▶ [Task goal] Pick each line containing "HttpResponse" out of the records.

(Records supplied)

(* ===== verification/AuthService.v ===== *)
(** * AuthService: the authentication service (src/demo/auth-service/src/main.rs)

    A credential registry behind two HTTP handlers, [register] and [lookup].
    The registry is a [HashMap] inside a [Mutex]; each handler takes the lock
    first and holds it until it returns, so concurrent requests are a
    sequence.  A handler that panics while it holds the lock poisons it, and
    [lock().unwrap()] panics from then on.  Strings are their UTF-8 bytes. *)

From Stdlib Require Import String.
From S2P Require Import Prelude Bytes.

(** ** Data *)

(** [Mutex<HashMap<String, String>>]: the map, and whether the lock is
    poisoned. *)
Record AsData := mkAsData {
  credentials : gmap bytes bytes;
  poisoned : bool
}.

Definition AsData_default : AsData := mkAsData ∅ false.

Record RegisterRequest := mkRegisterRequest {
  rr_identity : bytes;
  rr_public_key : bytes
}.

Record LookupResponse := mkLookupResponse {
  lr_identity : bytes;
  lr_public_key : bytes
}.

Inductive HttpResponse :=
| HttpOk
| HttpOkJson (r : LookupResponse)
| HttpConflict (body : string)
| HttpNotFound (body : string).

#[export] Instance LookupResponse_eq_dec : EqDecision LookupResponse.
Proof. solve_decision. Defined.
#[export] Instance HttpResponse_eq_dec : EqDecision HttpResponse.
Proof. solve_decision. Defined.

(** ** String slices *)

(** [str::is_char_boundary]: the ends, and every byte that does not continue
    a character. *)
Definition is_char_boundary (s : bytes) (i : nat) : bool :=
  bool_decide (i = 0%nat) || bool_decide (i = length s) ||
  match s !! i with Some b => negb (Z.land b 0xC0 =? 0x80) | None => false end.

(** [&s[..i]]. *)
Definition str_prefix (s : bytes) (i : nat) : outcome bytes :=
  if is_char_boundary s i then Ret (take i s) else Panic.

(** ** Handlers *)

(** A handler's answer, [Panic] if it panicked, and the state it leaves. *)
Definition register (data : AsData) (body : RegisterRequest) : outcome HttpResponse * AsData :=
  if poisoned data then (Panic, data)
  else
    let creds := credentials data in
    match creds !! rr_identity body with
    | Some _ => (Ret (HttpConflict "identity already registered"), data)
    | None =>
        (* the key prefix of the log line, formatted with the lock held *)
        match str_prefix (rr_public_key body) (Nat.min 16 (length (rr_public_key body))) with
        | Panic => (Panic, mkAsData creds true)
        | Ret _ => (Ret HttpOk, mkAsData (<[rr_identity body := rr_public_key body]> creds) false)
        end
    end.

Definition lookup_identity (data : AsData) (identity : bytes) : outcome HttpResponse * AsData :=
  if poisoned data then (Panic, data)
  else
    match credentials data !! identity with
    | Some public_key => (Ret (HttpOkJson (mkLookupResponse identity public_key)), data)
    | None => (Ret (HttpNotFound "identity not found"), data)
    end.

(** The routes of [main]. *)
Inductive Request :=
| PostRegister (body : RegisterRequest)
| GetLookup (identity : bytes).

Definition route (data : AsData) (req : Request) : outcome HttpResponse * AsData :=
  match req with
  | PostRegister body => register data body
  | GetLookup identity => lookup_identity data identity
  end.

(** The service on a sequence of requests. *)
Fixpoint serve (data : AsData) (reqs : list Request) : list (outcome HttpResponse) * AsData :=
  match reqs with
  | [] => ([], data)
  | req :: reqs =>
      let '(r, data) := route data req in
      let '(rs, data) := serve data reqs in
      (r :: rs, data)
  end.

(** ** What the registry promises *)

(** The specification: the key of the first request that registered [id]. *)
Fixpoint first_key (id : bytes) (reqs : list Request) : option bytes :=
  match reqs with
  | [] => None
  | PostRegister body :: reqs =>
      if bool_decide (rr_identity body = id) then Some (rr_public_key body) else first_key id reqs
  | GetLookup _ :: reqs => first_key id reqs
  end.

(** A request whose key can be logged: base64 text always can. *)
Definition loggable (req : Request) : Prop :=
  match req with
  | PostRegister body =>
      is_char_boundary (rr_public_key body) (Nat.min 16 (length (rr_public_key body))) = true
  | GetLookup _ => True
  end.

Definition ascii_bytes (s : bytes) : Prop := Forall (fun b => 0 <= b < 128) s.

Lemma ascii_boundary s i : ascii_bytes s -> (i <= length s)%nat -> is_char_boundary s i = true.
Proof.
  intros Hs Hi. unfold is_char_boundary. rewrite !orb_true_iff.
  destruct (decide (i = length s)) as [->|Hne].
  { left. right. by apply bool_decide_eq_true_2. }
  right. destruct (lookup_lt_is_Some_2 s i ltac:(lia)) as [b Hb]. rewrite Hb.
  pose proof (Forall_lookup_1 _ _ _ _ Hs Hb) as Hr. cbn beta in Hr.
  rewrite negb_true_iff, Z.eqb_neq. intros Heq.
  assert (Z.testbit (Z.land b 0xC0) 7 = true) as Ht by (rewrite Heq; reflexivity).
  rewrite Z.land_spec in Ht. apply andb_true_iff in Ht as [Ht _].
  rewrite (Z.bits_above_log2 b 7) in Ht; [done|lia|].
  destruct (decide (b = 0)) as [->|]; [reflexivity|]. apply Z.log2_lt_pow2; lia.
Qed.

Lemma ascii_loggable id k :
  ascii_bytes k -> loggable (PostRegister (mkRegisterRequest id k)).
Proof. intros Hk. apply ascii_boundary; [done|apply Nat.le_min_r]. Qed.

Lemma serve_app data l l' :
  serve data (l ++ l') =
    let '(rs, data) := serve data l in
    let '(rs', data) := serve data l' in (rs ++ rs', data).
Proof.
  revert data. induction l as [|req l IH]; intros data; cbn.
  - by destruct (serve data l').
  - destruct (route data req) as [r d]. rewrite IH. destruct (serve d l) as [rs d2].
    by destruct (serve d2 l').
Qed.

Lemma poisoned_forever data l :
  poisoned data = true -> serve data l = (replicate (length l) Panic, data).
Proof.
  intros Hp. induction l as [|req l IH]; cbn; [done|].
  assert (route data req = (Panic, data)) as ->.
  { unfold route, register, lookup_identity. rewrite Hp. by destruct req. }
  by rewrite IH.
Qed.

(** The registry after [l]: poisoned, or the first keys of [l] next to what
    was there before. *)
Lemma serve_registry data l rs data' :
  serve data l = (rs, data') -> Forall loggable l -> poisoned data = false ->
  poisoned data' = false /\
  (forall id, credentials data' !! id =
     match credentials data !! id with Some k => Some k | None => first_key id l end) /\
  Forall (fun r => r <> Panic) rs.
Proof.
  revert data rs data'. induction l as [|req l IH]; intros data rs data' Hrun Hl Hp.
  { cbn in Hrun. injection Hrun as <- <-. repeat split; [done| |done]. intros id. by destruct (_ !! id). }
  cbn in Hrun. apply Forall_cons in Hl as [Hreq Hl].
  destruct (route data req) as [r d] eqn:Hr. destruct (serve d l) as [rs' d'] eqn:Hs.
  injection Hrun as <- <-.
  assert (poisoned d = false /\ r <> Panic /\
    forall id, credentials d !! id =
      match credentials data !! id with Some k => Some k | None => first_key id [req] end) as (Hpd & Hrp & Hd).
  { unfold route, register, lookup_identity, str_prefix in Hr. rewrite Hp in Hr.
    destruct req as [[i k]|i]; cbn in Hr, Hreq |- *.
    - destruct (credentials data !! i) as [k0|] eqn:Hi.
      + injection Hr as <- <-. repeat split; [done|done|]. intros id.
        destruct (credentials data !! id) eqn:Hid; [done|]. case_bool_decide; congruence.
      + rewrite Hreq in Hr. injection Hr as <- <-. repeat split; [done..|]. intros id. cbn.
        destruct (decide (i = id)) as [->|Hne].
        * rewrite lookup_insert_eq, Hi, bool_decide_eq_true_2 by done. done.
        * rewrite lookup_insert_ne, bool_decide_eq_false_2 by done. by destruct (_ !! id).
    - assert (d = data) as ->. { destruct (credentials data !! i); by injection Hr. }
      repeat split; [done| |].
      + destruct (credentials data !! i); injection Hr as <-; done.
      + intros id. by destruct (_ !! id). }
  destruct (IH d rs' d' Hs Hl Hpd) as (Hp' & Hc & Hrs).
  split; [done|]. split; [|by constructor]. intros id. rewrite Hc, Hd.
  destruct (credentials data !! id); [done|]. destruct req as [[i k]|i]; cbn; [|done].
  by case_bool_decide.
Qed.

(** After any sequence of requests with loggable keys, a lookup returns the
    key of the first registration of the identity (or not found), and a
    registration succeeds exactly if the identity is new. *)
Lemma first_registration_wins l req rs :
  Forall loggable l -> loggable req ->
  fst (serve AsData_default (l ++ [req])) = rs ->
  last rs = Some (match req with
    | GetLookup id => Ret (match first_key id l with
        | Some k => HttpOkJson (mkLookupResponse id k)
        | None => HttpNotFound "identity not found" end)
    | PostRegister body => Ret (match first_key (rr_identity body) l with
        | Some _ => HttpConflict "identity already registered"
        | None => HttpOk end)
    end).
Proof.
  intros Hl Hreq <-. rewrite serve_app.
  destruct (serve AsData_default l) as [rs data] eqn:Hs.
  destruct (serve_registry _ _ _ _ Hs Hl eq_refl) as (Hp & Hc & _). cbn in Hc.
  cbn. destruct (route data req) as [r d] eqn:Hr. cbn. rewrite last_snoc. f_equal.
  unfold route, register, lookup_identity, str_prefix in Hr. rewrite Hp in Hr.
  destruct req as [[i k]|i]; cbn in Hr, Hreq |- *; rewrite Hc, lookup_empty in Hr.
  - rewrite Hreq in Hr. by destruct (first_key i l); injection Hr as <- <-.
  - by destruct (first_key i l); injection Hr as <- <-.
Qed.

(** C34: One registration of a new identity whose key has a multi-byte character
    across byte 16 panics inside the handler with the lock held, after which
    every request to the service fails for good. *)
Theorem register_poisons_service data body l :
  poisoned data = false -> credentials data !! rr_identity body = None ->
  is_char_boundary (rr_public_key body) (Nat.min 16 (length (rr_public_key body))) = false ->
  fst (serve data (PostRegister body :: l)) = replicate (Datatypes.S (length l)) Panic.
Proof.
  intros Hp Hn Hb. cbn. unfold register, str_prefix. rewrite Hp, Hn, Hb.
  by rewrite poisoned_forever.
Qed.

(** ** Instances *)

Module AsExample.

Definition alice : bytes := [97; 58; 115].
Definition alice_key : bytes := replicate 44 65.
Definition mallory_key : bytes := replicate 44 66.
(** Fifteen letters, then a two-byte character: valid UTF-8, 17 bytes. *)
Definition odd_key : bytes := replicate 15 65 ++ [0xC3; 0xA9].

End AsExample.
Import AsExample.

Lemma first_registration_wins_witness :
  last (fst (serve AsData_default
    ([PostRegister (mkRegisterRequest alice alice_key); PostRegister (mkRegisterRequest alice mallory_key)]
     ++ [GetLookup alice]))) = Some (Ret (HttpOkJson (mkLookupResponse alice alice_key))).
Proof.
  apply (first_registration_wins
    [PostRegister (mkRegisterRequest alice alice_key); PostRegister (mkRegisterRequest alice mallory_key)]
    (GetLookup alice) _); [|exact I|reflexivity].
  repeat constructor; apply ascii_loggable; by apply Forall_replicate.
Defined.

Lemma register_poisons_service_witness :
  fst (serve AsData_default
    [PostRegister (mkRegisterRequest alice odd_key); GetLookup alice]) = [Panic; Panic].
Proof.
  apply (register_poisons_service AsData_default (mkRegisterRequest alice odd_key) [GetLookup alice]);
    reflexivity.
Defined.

(End Records supplied)

▶ [Result of the exercise]
Inductive HttpResponse :=
#[export] Instance HttpResponse_eq_dec : EqDecision HttpResponse.
Definition register (data : AsData) (body : RegisterRequest) : outcome HttpResponse * AsData :=
Definition lookup_identity (data : AsData) (identity : bytes) : outcome HttpResponse * AsData :=
Definition route (data : AsData) (req : Request) : outcome HttpResponse * AsData :=
Fixpoint serve (data : AsData) (reqs : list Request) : list (outcome HttpResponse) * AsData :=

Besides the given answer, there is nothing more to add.